■ **WORK TASK**: Transcribe word for word the lines below from the line with "event data; [PTime]" through the line with "[execute_calculation] and the", ends included.

PROVIDED DATA Start Marker

(** * PayFlow: the payroll variable graph and the agent monitor

    A shallow embedding of two Python modules of the repository:

    - [src/app/monitoring.py]: class [AgentMonitor], the process-wide event
      log with its sessions and subscribers;
    - [src/payroll_variable_agent.py]: class [PayrollVariableGraph], the
      registries of payroll variables and the graph of calculation nodes,
      together with the part of the [networkx.DiGraph] class it relies on,
      and the tools of the agent that work on the object of the module;
    - [src/app/views.py] and [src/app/services.py]: the monitoring views
      and the services that call the two classes.

    Python dictionaries keep their insertion order, and that order is what
    the textual projections and the topological sort iterate over, so a
    dictionary is an association list ([PyDict]).  Exceptions are values of
    [exn] carried by [result].  Readings of [datetime.now()] are explicit
    arguments of the operations that take them. *)

From Stdlib Require Import ZArith Lia.
From stdpp Require Import base option list strings relations gmap pretty.

(** ** Python values, exceptions and results *)

(** The values that travel through keyword arguments, JSON payloads and
    event data; [PTime] is a reading of the clock as [isoformat()] renders
    it. *)
Inductive pyval : Type :=
| PNone
| PBool (b : bool)
| PInt (z : Z)
| PStr (s : string)
| PTime (t : Z).

(** The exceptions the modules raise or let through.  The three
    [ValueError]s the class raises itself, with the two messages of
    [execute_calculation] and the one of [connect_calculations], are
    separate constructors; [ValueError] is any other one.  [OutOfFuel] is
    no exception of Python: it stands for a run of [topological_sort] that
    exhausts the fuel of its loop, which no graph brings about. *)
Inductive exn : Type :=
| UnknownNode (node_id : string)
| MissingArguments (node_id : string) (missing_vars : list string)
| NodesMustExist
| ValueError (msg : string)
| KeyError (key : string)
| TypeError (msg : string)
| AttributeError (msg : string)
| NameError (name : string)
| NetworkXError (msg : string)
| NetworkXUnfeasible (msg : string)
| RuntimeError (msg : string)
| FunctionRaised (msg : string)
| OutOfFuel.

Inductive result (A : Type) : Type :=
| Ok (a : A)
| Raise (e : exn).
Arguments Ok {A} a.
Arguments Raise {A} e.

(** Sequencing: an exception raised by the first computation leaves the
    whole. *)
#[global] Instance result_ret : MRet result := λ A a, Ok a.
#[global] Instance result_bind : MBind result := λ A B k r,
  match r with
  | Ok a => k a
  | Raise e => Raise e
  end.

(** A loop [for x in xs: acc = f(acc, x)] whose body may raise. *)
Fixpoint foldM {A B : Type} (f : B → A → result B) (acc : B) (xs : list A)
  : result B :=
  match xs with
  | [] => Ok acc
  | x :: rest => acc' ← f acc x; foldM f acc' rest
  end.

(** [try: ... except KeyError: raise NetworkXError(msg)] *)
Definition key_error_as_networkx {A : Type} (msg : string) (r : result A)
  : result A :=
  match r with
  | Raise (KeyError _) => Raise (NetworkXError msg)
  | _ => r
  end.

(** The class hierarchy of networkx's exceptions, as far as the [except]
    clauses of the repository go: [NetworkXUnfeasible] derives from
    [NetworkXAlgorithmError], which derives from [NetworkXException];
    [NetworkXError] derives from [NetworkXException] too, and neither of the
    two is a subclass of the other. *)
Definition isinstance_NetworkXError (e : exn) : bool :=
  match e with
  | NetworkXError _ => true
  | _ => false
  end.

(** [repr] of a list of strings without quotes or backslashes in them,
    and [str(e)]. *)
Definition repr_list (l : list string) : string :=
  "[" +:+ String.concat ", " ((λ x, "'" +:+ x +:+ "'") <$> l) +:+ "]".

PROVIDED DATA End Marker

■ **SOLUTION TO THIS EXERCISE**:
    event data; [PTime] is a reading of the clock as [isoformat()] renders
    it. *)
Inductive pyval : Type :=
| PNone
| PBool (b : bool)
| PInt (z : Z)
| PStr (s : string)
| PTime (t : Z).

(** The exceptions the modules raise or let through.  The three
    [ValueError]s the class raises itself, with the two messages of
    [execute_calculation] and the one of [connect_calculations], are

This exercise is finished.